Carlisle Artists and Arts Organizations Respond to COVID-19

Thursday, April 16, 2020
Live Stream Event
Live Stream Link (available at 6:50 p.m.)

Panelists

Erika Juran, Carlisle Regional Performing Arts Center
Zach King, Singer/Songwriter
Becky Richeson, Carlisle Arts Learning Center
Sarah Skaggs, Dickinson College

The Coronavirus Pandemic and resulting closure of non-essential businesses, the practice of social distancing and shelter-in-place orders have had serious impacts the lives of artists and arts organizations all across the country. In this discussion we will hear from a local musician and several arts organizations and find out how they are adjusting to this new reality.

The virtual panel will take place via Zoom and will be available for live streaming on the Clarke Forum’s YouTube page or by visiting Clarke.dickinson.edu for the live stream link. Members of the public are invited to watch the discussion and submit questions for panelists in the comments section of the YouTube live stream.

This program is sponsored by the Clarke Forum for Contemporary Issues.

Biographies (provided by the participants)

Erika Juran serves as Carlisle Regional Performing Arts Center’s executive director. She has over 17 years of experience in nonprofit management with most of this experience in the arts sector, including service as a leader at an art museum and a regional arts council. She has been a servant leader of the arts in 9 counties across Pennsylvania through her various roles.

The Carlisle Regional Performing Arts Center, known locally as the Carlisle Theatre, is proud to offer cultural events serving Central Pennsylvania including concerts, performances, films, live theatrical productions, and programming for children and families. The Theatre celebrated its 80th anniversary in May 2019. They closed their doors to the public on March 13, 2020 due to the COVID-19 epidemic.

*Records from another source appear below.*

(** [utf8.ValidString]: every position decodes without an encoding
    error.  [fuel] bounds the number of runes, [String.length s] is
    enough. *)
Fixpoint ValidString_fuel (fuel : nat) (s : string) : bool :=
  match s with
  | EmptyString => true
  | String _ _ =>
      match fuel with
      | O => false
      | S fuel' =>
          let '(r, size) := DecodeRuneInString s in
          if (r =? RuneError) && (size =? 1)%nat then false
          else ValidString_fuel fuel' (drop size s)
      end
  end.

Definition ValidString (s : string) : bool :=
  ValidString_fuel (String.length s) s.

(** [utf8.ValidRune]. *)
Definition ValidRune (r : Z) : bool :=
  ((0 <=? r) && (r <? surrogateMin))
  || ((surrogateMax <? r) && (r <=? MaxRune)).

(** [utf8.AppendRune] on an empty buffer: the encoding of [r]. *)
Definition EncodeRune (r : Z) : string :=
  let three (r : Z) :=
    String (byte_of (Z.lor 224 (Z.shiftr r 12)))
      (String (byte_of (Z.lor 128 (Z.land (Z.shiftr r 6) 63)))
         (String (byte_of (Z.lor 128 (Z.land r 63))) EmptyString)) in
  (* uint32(r) *)
  let i := r mod 4294967296 in
  if i <=? 127 then String (byte_of r) EmptyString
  else if i <=? 2047
  then String (byte_of (Z.lor 192 (Z.shiftr r 6)))
         (String (byte_of (Z.lor 128 (Z.land r 63))) EmptyString)
  else if (MaxRune <? i) || ((surrogateMin <=? i) && (i <=? surrogateMax))
  then three RuneError
  else if i <=? 65535 then three r
  else String (byte_of (Z.lor 240 (Z.shiftr r 18)))
         (String (byte_of (Z.lor 128 (Z.land (Z.shiftr r 12) 63)))
            (String (byte_of (Z.lor 128 (Z.land (Z.shiftr r 6) 63)))
               (String (byte_of (Z.lor 128 (Z.land r 63))) EmptyString))).

End Utf8.

(** ** strconv *)

Module Strconv.
Import Bytes.

(** [ErrSyntax] and [ErrRange]. *)
Inductive Err : Type := ErrSyntax | ErrRange.

Definition maxUint64 : Z := 18446744073709551615.

(** The loop of [ParseUint(s, 10, 64)] over the bytes left, [n] being
    the value read so far.  At base 10 a letter is a digit value of ten
    or more and an underscore is no digit: both are syntax errors. *)
Fixpoint ParseUint_loop (s : string) (n : Z) : Z * option Err :=
  match s with
  | EmptyString => (n, None)
  | String c rest =>
      if is_digit c then
        let d := digit_val c in
        (* cutoff = maxUint64/10 + 1 *)
        if n >=? maxUint64 / 10 + 1 then (maxUint64, Some ErrRange)
        else
          let n := n * 10 in
          (* uint64 addition *)
          let n1 := (n + d) mod 18446744073709551616 in
          if (n1 <? n) || (n1 >? maxUint64) then (maxUint64, Some ErrRange)
          else ParseUint_loop rest n1
      else (0, Some ErrSyntax)
  end.

(** [ParseUint(s, 10, 64)]. *)
Definition ParseUint (s : string) : Z * option Err :=
  match s with
  | EmptyString => (0, Some ErrSyntax)
  | _ => ParseUint_loop s 0
  end.

(** [ParseInt(s, 10, 64)]. *)
Definition ParseInt (s : string) : Z * option Err :=
  match s with
  | EmptyString => (0, Some ErrSyntax)
  | String c rest =>
      let '(neg, s1) :=
        if Ascii.eqb c "+" then (false, rest)
        else if Ascii.eqb c "-" then (true, rest)
        else (false, s) in
      let '(un, err) := ParseUint s1 in
      match err with
      | Some ErrSyntax => (0, Some ErrSyntax)
      | _ =>
          let cutoff := 9223372036854775808 in
          if negb neg && (un >=? cutoff) then (cutoff - 1, Some ErrRange)
          else if neg && (un >? cutoff) then (- cutoff, Some ErrRange)
          else (if neg then - un else un, None)
      end
  end.

(** [unhex]. *)
Definition unhex (b : ascii) : option Z :=
  if between "0" "9" b then Some (code b - code "0")
  else if between "a" "f" b then Some (code b - code "a" + 10)
  else if between "A" "F" b then Some (code b - code "A" + 10)
  else None.

(** [n] hexadecimal digits at the head of [s]: their value (from [v])
    and the rest. *)
Fixpoint read_hex (n : nat) (s : string) (v : Z) : option (Z * string) :=
  match n with
  | O => Some (v, s)
  | S n' =>
      match s with
      | EmptyString => None
      | String c rest =>
          match unhex c with
          | None => None
          | Some x => read_hex n' rest (Z.lor (Z.shiftl v 4) x)
          end
      end
  end.

(** Two more octal digits after the first one. *)
Fixpoint read_oct (n : nat) (s : string) (v : Z) : option (Z * string) :=
  match n with
  | O => Some (v, s)
  | S n' =>
      match s with
      | EmptyString => None
      | String c rest =>
          let x := code c - code "0" in
          if (x <? 0) || (x >? 7) then None
          else read_oct n' rest (Z.lor (Z.shiftl v 3) x)
      end
  end.
(** * schedule.c: tick clock, periodic callbacks and one-shot callouts

    A shallow embedding of [firmware/src/schedule.c].  The file keeps five
    variables (the clock [now], the callback array with its fill count
    [event_count], the callout array with its occupancy bitmap
    [callout_map]); every C function becomes a function on a record of
    these five.  Handlers are C function pointers: a pointer is its
    address, and calling it is an unknown state transformer [run]. *)

From Stdlib Require Import ZArith List Bool Lia Sorted.
Import ListNotations.

Local Open Scope Z_scope.

(** ** Machine integers *)

(** Assignment to a [uint8_t], [uint16_t], [uint32_t] lvalue. *)
Definition uint8 (z : Z) : Z := z mod 2 ^ 8.
Definition uint16 (z : Z) : Z := z mod 2 ^ 16.
Definition uint32 (z : Z) : Z := z mod 2 ^ 32.

(** Modelled from the spec: [global.h] is not among the sources.  [_BV] is
    the bit-value macro [(1 << (i))] that [callout_map] is tested and
    updated with. *)
Definition _BV (i : Z) : Z := Z.shiftl 1 i.

(** Modelled from the spec: [global.h] is not among the sources.  The two
    results of a registration, success and "full". *)
Inductive Status : Set := SUCCESS | FAILURE.

(** Modelled from the spec: [schedule.h] is not among the sources.
    [enum ScheduleMode] has a disabled (zero) and an enabled (non-zero)
    value. *)
Inductive ScheduleMode : Set := DISABLED | ENABLED.

Definition mode_flag (mode : ScheduleMode) : bool :=
  match mode with DISABLED => false | ENABLED => true end.

(** A handler is a pointer to a [void f(void)]. *)
Definition CallbackFn := Z.
Definition CalloutFn := Z.

(** ** The two kinds of table entry *)

(** Modelled from the spec: [schedule.h] is not among the sources.  The
    fields of [CallbackEvent] are the four that schedule.c reads and
    writes. *)
Module CallbackEvent.
Record t : Type := mk
  { enabled : bool;
    func : CallbackFn;
    run_time : Z;
    next_run_time : Z }.

(** Static storage is zero-initialised. *)
Definition zero : t := mk false 0 0 0.

Definition set_enabled (e : t) (b : bool) : t :=
  mk b (func e) (run_time e) (next_run_time e).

To learn about their virtual programs and donation opportunities, visit http://carlisletheatre.org/.

 

Zach King is a singer-songwriter from Perry County, Pennsylvania, with a passion for traditional country music. He is also the director of Kingfish & Friends, an art collective that works with venues and artists dedicated to cultivating connections between the artist and the audience. This organization works to support, build and promote the arts scene through community engagement and fellowship. Their focus is integrity and teamwork to bring the audience to the music so the artist can plant the seed.

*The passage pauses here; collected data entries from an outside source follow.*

(** The head of the loop body, up to the member list. *)
Definition lookup_guild (guild_name world : string) : result guild_lookup :=
  bind (get_guild_id api_key sess guild_name world) (fun gid_res =>
  let gid := (_unpack_api_result (Plain gid_res)).1 in
  if negb (truthy gid) then Ok (Failed "無法取得 oguild_id")
  else
    bind (py_get gid "oguild_id") (fun oguild_id =>
    if negb (truthy oguild_id) then Ok (Failed "無法取得 oguild_id")
    else
      bind (match oguild_id with
            | JStr s => get_guild_basic api_key sess s
            | _ => Raised (Exception "TypeError"
                             "quote_from_bytes() expected bytes")
            end) (fun gb_res =>
      let gb := (_unpack_api_result (Plain gb_res)).1 in
      bind (py_get (py_or gb (JObj [])) "guild_member") (fun m =>
      let members := py_or m (JArr []) in
      if negb (truthy members) then Ok (Failed "無法取得公會成員清單")
      else bind (iterate members) (fun l => Ok (Members l)))))).

(** One member: [INSERT OR IGNORE] and the count of the rows it
    inserted. *)
Definition add_member (world : string) (st : gset (string * string) * Z)
    (name : Json.t) : gset (string * string) * Z :=
  let name := strip (Selector.py_str container_str (py_or name (JStr ""))) in
  if decide (name = "") then st
  else if decide ((name, world) ∈ st.1) then st
  else ({[ (name, world) ]} ∪ st.1, st.2 + 1).

(** The loop over the guilds, on the committed character list. *)
Fixpoint expand_loop (guild_names : list string) (world : string)
    (character_list : gset (string * string)) (total_added : Z)
    (errs : list (string * string))
    : gset (string * string) * result expand_report :=
  match guild_names with
  | [] => (character_list, Ok (mk_expand_report total_added errs))
  | guild_name :: rest =>
      match lookup_guild guild_name world with
      | Raised e => (character_list, Raised e)
      | Ok (Failed reason) =>
          expand_loop rest world character_list total_added
            (errs ++ [(guild_name, reason)])
      | Ok (Members members) =>
          let st := foldl (add_member world) (character_list, total_added)
                      members in
          expand_loop rest world st.1 st.2 errs
      end
  end.

(** [services.expand_guilds_to_character_list]: the character list it
    leaves committed, and what it returns or raises.  The progress
    callback is left out. *)
Definition expand_guilds_to_character_list (guild_names : list string)
    (world : string) (character_list : gset (string * string))
    : gset (string * string) * result expand_report :=
  expand_loop guild_names world character_list 0 [].

End WithClient.

(** ** Vocabulary of the statements about an expansion *)

(** The list after [st] grew out of the list before: it holds every old
    entry, each new entry is a non-empty name of the world, and the
    counter went up by the number of new entries. *)
Definition grown (world : string) (before after : gset (string * string) * Z)
    : Prop :=
  before.1 ⊆ after.1
  /\ (forall p, p ∈ after.1 -> p ∉ before.1 -> p.2 = world /\ p.1 <> "")
  /\ Z.of_nat (size after.1) - after.2 = Z.of_nat (size before.1) - before.2.

(** Two results that differ in the count at most. *)
Definition same_errors (o1 o2 : result expand_report) : Prop :=
  match o1, o2 with
  | Ok r1, Ok r2 => errors r1 = errors r2
  | Raised e1, Raised e2 => e1 = e2
  | _, _ => False
  end.

End Guilds.

(* ===================================================================== *)
(** * Fetching one day of the block list *)
(* ===================================================================== *)

Module Fetcher.

Import PyStr Json Nexon Chunks Guilds.

(** [v[0]] on a value that is true. *)
Definition py_first (v : Json.t) : result Json.t :=
  match v with
  | JArr (x :: _) => Ok x
  | JArr [] => Raised (Exception "IndexError" "list index out of range")
  | JStr s =>
      match chars s with
      | c :: _ => Ok (JStr c)
      | [] => Raised (Exception "IndexError" "string index out of range")
      end
  | JObj _ => Raised (Exception "KeyError" "0")
  | _ => Raised (Exception "TypeError"
                   ("'" +:+ type_name v +:+ "' object is not subscriptable"))
  end.

Section WithSite.

(** [int(s)] of a [str] and [int(f)] of a [float]. *)
Variable int_of_str : string -> result Z.
Variable int_of_float : pyfloat -> result Z.

(** [math.ceil(n / 100)] beyond the integers that a float holds
    exactly. *)
Variable ceil_div_100_big : Z -> result Z.

(** [BlacklistClient.init]: the token and the server id, both
    non-empty, or an exception. *)
Variable init : result (string * string).

(** [post(page)] of [fetch_all_for_date] under the tokens and the block
    date: the decoded body, or the exception of the request, of a status
    of 400 or more, or of the decoding. *)
Variable post : string * string -> string -> Z -> result Json.t.

(** [int(v)]. *)
Definition py_int (v : Json.t) : result Z :=
  match v with
  | JInt z => Ok z
  | JBool b => Ok (if b then 1 else 0)
  | JFloat f => int_of_float f
  | JStr s => int_of_str s
  | _ => Raised (Exception "TypeError"
                   ("int() argument must be a string, a bytes-like object "
                    +:+ "or a real number, not '" +:+ type_name v +:+ "'"))
  end.

(** [math.ceil(n / 100)]: the quotient is a float, and for an [n] that
    a float holds exactly its ceiling is the ceiling of the exact
    quotient. *)
Definition ceil_div_100 (n : Z) : result Z :=
  if decide (- 2 ^ 53 < n < 2 ^ 53) then Ok (- ((- n) / 100))
  else ceil_div_100_big n.

(** The loop over the pages from the second on. *)
Fixpoint fetch_pages (tokens : string * string) (block_date : string)
    (pages : list Z) (out : list Json.t) : result (list Json.t) :=
  match pages with
  | [] => Ok out
  | p :: rest =>
      bind (post tokens block_date p) (fun d =>
      bind (py_get d "listData") (fun v =>
      bind (iterate (py_or v (JArr []))) (fun l =>
      fetch_pages tokens block_date rest (out ++ l))))
  end.

(** [BlacklistClient.fetch_all_for_date] on the tokens the client holds
    ([None] before [init]): the tokens it holds afterwards and the rows
    or the exception.  The pause after each request is left out. *)
Definition fetch_all_for_date (tokens : option (string * string))
    (block_date : string)
    : option (string * string) * result (list Json.t) :=
  let ready :=
    match tokens with
    | Some t => Ok t
    | None => init
    end in
  match ready with
  | Raised e => (tokens, Raised e)
  | Ok t =>
      (Some t,
       bind (post t block_date 1) (fun first =>
       bind (py_get first "listData") (fun v =>
       let data := py_or v (JArr []) in
       if negb (truthy data) then Ok []
       else
         bind (py_first data) (fun row =>
         bind (py_get row "totalNum") (fun tn =>
         bind (py_int (py_or tn (JInt 0))) (fun total_num =>
         bind (ceil_div_100 total_num) (fun c =>
         let total_pages := Z.max 1 c in
         bind (iterate data) (fun out =>
         fetch_pages t block_date (seqZ 2 (total_pages - 1)) out))))))))
  end.

(** The site holds [rows] for the block date and serves them in pages
    of a hundred. *)
Definition serves (tokens : string * string) (block_date : string)
    (rows : list Json.t) : Prop :=
  forall p, 1 <= p ->
    exists d,
      post tokens block_date p = Ok (JObj d)
      /\ dict_get "listData" d
         = Some (JArr (slice rows (100 * Z.to_nat (p - 1)) 100)).

(** The first row announces the number of rows. *)
Definition announces_total (rows : list Json.t) : Prop :=
  match rows with
  | [] => True
  | JObj d :: _ => dict_get "totalNum" d = Some (JInt (Z.of_nat (length rows)))
  | _ => False
  end.

End WithSite.

End Fetcher.

(* ===================================================================== *)
(** * Checking the character list against the API *)
(* ===================================================================== *)

Module Validate.

Import PyStr Json Nexon Retry Guilds Purge.

(** An entry of the list [invalid]; [inv_ocid] is [None] where the dict
    has no key [ocid]. *)
Record invalid_entry : Type := mk_invalid_entry {
  inv_name : string;
  inv_ocid : option string;
  inv_reason : string
}.

(** An entry of the list [renamed]. *)
Record renamed_entry : Type := mk_renamed_entry {
  old_name : string;
  new_name : string;
  ren_ocid : string
}.

(** The dict that [validate_and_purge_character_list] returns. *)
Record validate_report : Type := mk_validate_report {
  v_world : string;
  v_dry_run : bool;
  total : Z;
  ok : Z;
  invalid_count : Z;
  renamed_count : Z;
  invalid : list invalid_entry;
  renamed : list renamed_entry;
  note : string
}.

Definition NOTE : string := "invalid/renamed 僅回傳前 5000 筆避免 UI 過大".

(** What the checks of one name give: an entry for [invalid], or the
    ocid and the stripped name of the profile. *)
Inductive verdict : Type :=
| Invalid (e : invalid_entry)
| Valid (ocid new_name : string).

(** [UPDATE characters SET character_name=?, world_name=?, updated_at=?
    WHERE ocid=?]. *)
Definition rename_profile (ocid name world now : string)
    (t : Characters.table) : Characters.table :=
  match t !! ocid with
  | None => t
  | Some r =>
      <[ocid :=
          Characters.mk_row (Characters.ocid r) (Some name) (Some world)
            (Characters.character_gender r) (Characters.character_class r)
            (Characters.character_class_level r) (Characters.character_level r)
            (Characters.character_exp r) (Characters.character_exp_rate r)
            (Characters.character_guild_name r) (Characters.character_image r)
            (Characters.character_date_create r)
            (Characters.liberation_quest_clear r) (Characters.access_flag r)
            (Some now)]> t
  end.

Section WithClient.

Variable api_key : string.
Variable container_str : Json.t -> string.
Variable sess : session.

(** [datetime.now().isoformat()] at the rename of the name at a
    position of the list. *)
Variable now_at : nat -> string.

Variables stats_cols power_cols best_cols equip_cols items_cols : Type.

Local Abbreviation database :=
  (database stats_cols power_cols best_cols equip_cols items_cols).

(** The checks of the loop body on one name. *)
Definition check_name (treat_access_flag_false_as_invalid : bool)
    (name : string) : result verdict :=
  bind (get_ocid api_key sess name) (fun ocid_res =>
  let '(ocid_json, err) := _unpack_api_result (Plain ocid_res) in
  let not_found :=
    Ok (Invalid (mk_invalid_entry name None
                   ("ocid_not_found:"
                    +:+ Selector.py_str container_str
                          (py_or err (JStr "unknown"))))) in
  if truthy err || negb (truthy ocid_json) then not_found
  else
    bind (py_get ocid_json "ocid") (fun ocid_v =>
    if negb (truthy ocid_v) then not_found
    else
      match ocid_v with
      | JStr ocid =>
          bind (get_basic api_key sess ocid) (fun basic_res =>
          let '(basic_json, errb) := _unpack_api_result (Plain basic_res) in
          if truthy errb || negb (truthy basic_json) then
            Ok (Invalid (mk_invalid_entry name (Some ocid)
                           ("basic_not_found:"
                            +:+ Selector.py_str container_str
                                  (py_or errb (JStr "unknown")))))
          else
            bind (py_get basic_json "access_flag") (fun flag_v =>
            let access_flag :=
              Characters._as_access_flag
                (Some (Selector.py_str container_str
                         (py_or flag_v (JStr "")))) in
            if treat_access_flag_false_as_invalid
               && negb (access_flag =? 1) then
              Ok (Invalid (mk_invalid_entry name (Some ocid)
                             "access_flag_false"))
            else
              bind (py_get basic_json "character_name") (fun name_v =>
              match py_or name_v (JStr "") with
              | JStr s => Ok (Valid ocid (strip s))
              | v => Raised (Exception "AttributeError"
                               ("'" +:+ type_name v
                                +:+ "' object has no attribute 'strip'"))
              end)))
      | _ => Raised (Exception "TypeError"
                       "quote_from_bytes() expected bytes")
      end)).

(** The three statements of a rename. *)
Definition apply_rename (world name new_name ocid now : string)
    (db : database) : database :=
  mk_database
    ({[ (new_name, world) ]} ∪ (character_list db ∖ {[ (name, world) ]}))
    (rename_profile ocid new_name world now (characters db))
    (character_stats db) (character_power_summary db)
    (character_item_equipment_best db) (character_item_equipment db)
    (character_equipment_items db).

King has shared the stage with friends and heroes alike including David Allan Coe, Mac McAnally, J.P. Harris & The Tough Choices, The Davisson Brothers Band, Hello June, Honeysuckle and more.

 

Becky Richeson is the executive director of the Carlisle Arts Learning Center (CALC). She is originally from Michigan and moved to Carlisle after earning her bachelor’s degree from University of Michigan and master’s degree from Michigan State University. Her focus is to use the power of art to build relationships and strengthen our community.  Richeson infuses her belief that collaboration is essential to a healthy community into all of her work with CALC.

 

Sarah Skaggs born in St.Louis and raised in Virginia, began her dance training at the age of four in ballet. She first studied modern dance with her teacher and mentor Eija Celli at Sweet Briar College where she earned a B.A. with Honors in Theatre Arts. During her twenty years in New York, she has studied the canonical modern dance techniques of Jose Limon and Erick Hawkins as well as several somatic techniques. She has received six National Endowment for the Arts Choreography fellowships and two New York Foundation for the Arts Fellowships as well as the numerous grants from the Rockefeller, Culpeper, Jerome, Harkness, Greenwall, Dreyfus and Bulova Foundations. She has the honor of having a two page entry devoted to her in the International Dictionary of Modern Dance.

In addition to her extensive travel and teaching in Hong Kong, Prague, Taipei and Bali her work has been produced by The Joyce Theatre’s “Altogether Different” series, Lincoln Center Festival, The Andy Warhol Museum, DancePlace DC, Dance Theatre Workshop, Danspace Project, The Kitchen, PS 122,  Jacob’s Pillow, Atlantic Center for the Arts, Dublin Arts Festival and most recently at the Society of Dance History Scholars conference at Stanford University. She has served on the Board of Directors of The Danspace Project at St.Mark’s Church in New York since 1992. She holds an MFA in Dance Studies from Hollins University/American Dance Festival. Currently, she is the director of the dance program at Dickinson College in Carlisle, Pennsylvania.

Her choreographic investigations over many years has focused on the intersection between social and concert dance and between the spectator and performer.  From these investigations, she has created many non-proscenium-site specific works that have been performed in gymnasiums, parking lots, parks and dance clubs—spaces that allow for kinetic collisions of the social, spiritual and sensual.  In 2011, she expanded her post 9/11 work Dances for Airports into a large scale public art project or “roving memorial” that was performed simultaneously in three locations, NYC, PA, and DC for the ten year anniversary of September 11th. Currently, she is working on a new project, iHowl, that deals with violence, language and the body.